WHOTS Research Cruise
June 30, 2009
PSD Flux System installed on the R/V Kilo Moana (Photo credit: Sergio Pezoa)
Tom Ayers of PSD installs the W-Band Radar (Photo credit: Ken Moran)
PSD personnel including Ludovic Bariteau of the Cooperative Institute for Research in Environmental Sciences (CIRES) and Diane Stanitski, a teacher from NOAA's "Teacher in the Lab" pilot program will participate in the Woods Hole Oceanographic Institute (WHOI) Hawaii Ocean Time-series Station (WHOTS) research cruise July 8-18, 2009. Based out of Honolulu, HI the WHOTS cruise will be changing out the Ocean Flux Reference site buoy at the WHOTS location using the University of Hawaii R/V Kilo Moana. This particular cruise will emphasize recent efforts to improve and validate buoy-based and ship-based solar radiative flux measurements. Using a portable flux standard, radiosondes, microwave radiometer, and a ceilometer, ESRL will provide high-quality observations for comparison with the buoy and the Kilo Moana in order to address general calibration issues. ESRL will also use a W-band radar to characterize clouds in the region.

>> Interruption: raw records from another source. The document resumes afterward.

(** The second pass never changes what decides the fate of a component:
    the sources, the target directory, and which targets are directories. *)
Definition agree (m0 m : gmap (list string) node) : Prop :=
  (∀ n, m !! sourcePath n = m0 !! sourcePath n)
  ∧ is_dir m componentDir = is_dir m0 componentDir
  ∧ (∀ n, is_dir m (targetPath n) = is_dir m0 (targetPath n)).

(** The available component names of a file system: what
    [listAvailableComponents] returns on it, [None] when it throws. *)
Definition available (m : gmap (list string) node) : option (list string) :=
  match (listAvailableComponents (mkWorld m [])).1 with
  | Ret l => Some l
  | _ => None
  end.

(** A computation that only talks: it returns, leaves the files alone and
    adds neither a [writeFile] nor a command to the trace. *)
Definition talks_only (m : M unit) : Prop :=
  ∀ w, ∃ t, m w = (Ret tt, mkWorld (fs w) (trace w ++ t))
            ∧ writes t = [] ∧ execs t = [].

(** The package manager the lockfiles of a file system select. *)
Definition detected (m : gmap (list string) node) : PackageManager :=
  if is_file m ["yarn.lock"] then yarn
  else if is_file m ["pnpm-lock.yaml"] then pnpm else npm.

(** A string without a full stop. *)
Fixpoint dot_free (s : string) : bool :=
  match s with
  | EmptyString => true
  | String c r => negb (Ascii.eqb c ".") && dot_free r
  end.

(** [cn] of the avatar component: [classes.filter (Boolean).join (' ')];
    the empty string is the one falsy string. *)
Definition cn (classes : list string) : string :=
  join " " (List.filter (λ c, negb (String.eqb c "")) classes).

(** A piece of trace without [mkdir], command or [writeFile]. *)
Definition quiet (t : list event) : Prop :=
  Forall (λ e, ∀ p, e ≠ EMkdir p) t ∧ execs t = [] ∧ writes t = [].

(** The file system, held as bytes, after one component of the copy
    stage, and the [writeFile] call it issues; [m0] is the file system the
    stage started from. *)
Definition disk_copied (m0 m : gmap (list string) node)
    (componentName : string) : gmap (list string) node :=
  if copy_ok m0 componentName
  then <[targetPath componentName
         := File (utf8_decode (source_content m0 componentName))]> m
  else m.

Definition disk_copy_writes (m0 : gmap (list string) node)
    (componentName : string) : list event :=
  match m0 !! sourcePath componentName with
  | Some (File bytes) =>
      [EWriteFile (targetPath componentName) (utf8_decode bytes)]
  | _ => []
  end.

(** *** Example worlds and processes *)

Definition world_with_config : World :=
  mkWorld (<[ ["components.yml"] := File "stack: nextjs" ]> ∅) [].

(** A project with [ui/button.tsx] and [ui/card.tsx] and no lockfile. *)
Definition project_world : World :=
  mkWorld (<[ ["ui"] := Dir ]>
           (<[ ["ui"; "button.tsx"] := File "export const Button = 1" ]>
            (<[ ["ui"; "card.tsx"] := File "export const Card = 2" ]> ∅)))
          [].

(** The same project after a first [add]: [components/ui/button.tsx] is
    there with older content, and [components/ui/card.tsx] is a
    directory. *)
Definition installed_world : World :=
  mkWorld (<[ ["components"] := Dir ]>
           (<[ ["components"; "ui"] := Dir ]>
            (<[ ["components"; "ui"; "button.tsx"] := File "old" ]>
             (<[ ["components"; "ui"; "card.tsx"] := Dir ]>
              (fs project_world)))))
          [].

(** A project whose [ui] directory holds [card.tsx.bak.tsx] only. *)
Definition backup_world : World :=
  mkWorld (<[ ["ui"] := Dir ]>
           (<[ ["ui"; "card.tsx.bak.tsx"] := File "backup" ]> ∅))
          [].

(** A project in which [components.yml] is a directory. *)
Definition config_dir_world : World :=
  mkWorld (<[ ["components.yml"] := Dir ]> (fs project_world)) [].

(** A project in which [ui/table.tsx] is a directory. *)
Definition table_dir_world : World :=
  mkWorld (<[ ["ui"; "table.tsx"] := Dir ]> (fs project_world)) [].

(** A project in which [components] is a file. *)
Definition components_file_world : World :=
  mkWorld (<[ ["components"] := File "notes" ]> (fs project_world)) [].

(** The bytes FF 41: an ill-formed byte followed by the letter A. *)
Definition ill_formed_bytes : string :=
  String (ascii_of_nat 255) (String (ascii_of_nat 65) EmptyString).

(** A project whose [ui/card.tsx] holds these two bytes, the target
    directory being there already. *)
Definition ill_formed_world : World :=
  mkWorld (<[ ["ui"] := Dir ]>
           (<[ ["ui"; "card.tsx"] := File ill_formed_bytes ]>
            (<[ ["components"] := Dir ]>
             (<[ ["components"; "ui"] := Dir ]> ∅))))
          [].

(** A package manager that exits with a non-zero status, and one that
    succeeds; neither touches the files. *)
Definition failing_shell (command : string) (m : gmap (list string) node)
  : bool * gmap (list string) node := (false, m).
Definition succeeding_shell (command : string) (m : gmap (list string) node)
  : bool * gmap (list string) node := (true, m).

(* ===================================================================== *)
(** ** Running the primitives *)
(* ===================================================================== *)

Lemma exists_run (p : path) (w : World) :
  exists_ p w = (Ret (is_file (fs w) p), w).
Proof.
  unfold exists_, try_catch, bind, readFile, ret, is_file.
  destruct (fs w !! p) as [[c|]|]; reflexivity.
Qed.

Lemma detect_run (w : World) :
  detectPackageManager w =
  (Ret (if is_file (fs w) ["yarn.lock"] then yarn
        else if is_file (fs w) ["pnpm-lock.yaml"] then pnpm else npm), w).
Proof.
  unfold detectPackageManager, try_catch, bind.
  rewrite exists_run.
  destruct (is_file (fs w) ["yarn.lock"]); [reflexivity|].
  rewrite exists_run.
  destruct (is_file (fs w) ["pnpm-lock.yaml"]); reflexivity.
Qed.

Lemma readComponent_run (cwd componentName : string) (w : World) :
  readComponentFromUI cwd componentName w =
  match fs w !! sourcePath componentName with
  | Some (File c) =>
      (Ret (mkComponent
              [mkComponentFile (componentName +:+ ".tsx") c]
              (["class-variance-authority"; "tailwind-merge"; "clsx"]
               ++ (if isButton componentName
                   then ["@radix-ui/react-slot"] else []))), w)
  | _ =>
      (Throw ("Failed to read component " +:+ componentName +:+ ": "
              +:+ "Component file not found at "
              +:+ abs_path cwd (sourcePath componentName)), w)
  end.
Proof.
  unfold readComponentFromUI, try_catch, bind.
  rewrite exists_run. unfold is_file, sourcePath, isButton.
  destruct (fs w !! ["ui"; componentName +:+ ".tsx"]) as [[c|]|] eqn:E;
    simpl; try reflexivity.
  unfold readFile. rewrite E.
  destruct (String.eqb (toLowerCase componentName) "button"); reflexivity.
Qed.

(* ===================================================================== *)
(** ** Package manager detection and the reader *)
(* ===================================================================== *)

(** C3. [detectPackageManager] always returns, leaves the world as it
    was, and its value is [yarn] when [yarn.lock] is there (whatever
    [pnpm-lock.yaml] is), [pnpm] when only [pnpm-lock.yaml] is there,
    [npm] when neither is; [PackageManager] has no fourth value. *)
Theorem detectPackageManager_priority (w : World) :
  detectPackageManager w =
  (Ret (if is_file (fs w) ["yarn.lock"] then yarn
        else if is_file (fs w) ["pnpm-lock.yaml"] then pnpm
        else npm),
   w).
Proof. apply detect_run. Qed.

(** C5. [readComponentFromUI name] throws the not-found error exactly when
    [ui/<name>.tsx] is not a readable file; otherwise it returns the one
    file [<name>.tsx] with the content read and the three baseline
    dependencies, followed by [@radix-ui/react-slot] exactly when the
    lower-cased name equals [button]. The world is never changed. *)
Theorem readComponentFromUI_contract (cwd componentName : string) (w : World) :
  (is_file (fs w) (sourcePath componentName) = false ↔
   readComponentFromUI cwd componentName w =
   (Throw ("Failed to read component " +:+ componentName
           +:+ ": Component file not found at "
           +:+ cwd +:+ "/ui/" +:+ componentName +:+ ".tsx"), w))
  ∧ (∀ c, fs w !! sourcePath componentName = Some (File c) →
       readComponentFromUI cwd componentName w =
       (Ret (mkComponent
               [mkComponentFile (componentName +:+ ".tsx") c]
               (if String.eqb (toLowerCase componentName) "button"
                then ["class-variance-authority"; "tailwind-merge"; "clsx";
                      "@radix-ui/react-slot"]
                else ["class-variance-authority"; "tailwind-merge"; "clsx"])),
        w)).
Proof.
  assert (Hp : abs_path cwd (sourcePath componentName)
               = cwd +:+ "/ui/" +:+ componentName +:+ ".tsx").
  { unfold abs_path, sourcePath. simpl. reflexivity. }
  split.
  - rewrite readComponent_run. unfold is_file.
    destruct (fs w !! sourcePath componentName) as [[c|]|]; simpl.
    + split; [discriminate|]. intros H. discriminate H.
    + split; [|reflexivity]. intros _. rewrite Hp. reflexivity.
    + split; [|reflexivity]. intros _. rewrite Hp. reflexivity.
  - intros c Hc. rewrite readComponent_run, Hc. unfold isButton.
    destruct (String.eqb (toLowerCase componentName) "button"); reflexivity.
Qed.

(* ===================================================================== *)
(** ** The installer *)
(* ===================================================================== *)

Lemma execs_app (t1 t2 : list event) : execs (t1 ++ t2) = execs t1 ++ execs t2.
Proof. unfold execs. apply List.filter_app. Qed.

Lemma writes_app (t1 t2 : list event) :
  writes (t1 ++ t2) = writes t1 ++ writes t2.
Proof. unfold writes. apply List.filter_app. Qed.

In August 2004, the WHOTS project deployed a moored surface buoy instrumented with a full complement of meteorological sensors north of the Hawaiian Island of Oahu. The primary intent of WHOTS is to provide long-term, high-quality air-sea fluxes and observe heat, momentum, fresh water and chemical fluxes at a site representative of the oligotrophic North Pacific Ocean.
The Ocean Flux Reference sites and NOAA and University research vessels are the backbone of high-quality fluxes in the Ocean Observing system. ESRL is working with WHOI in a long term data quality assurance program.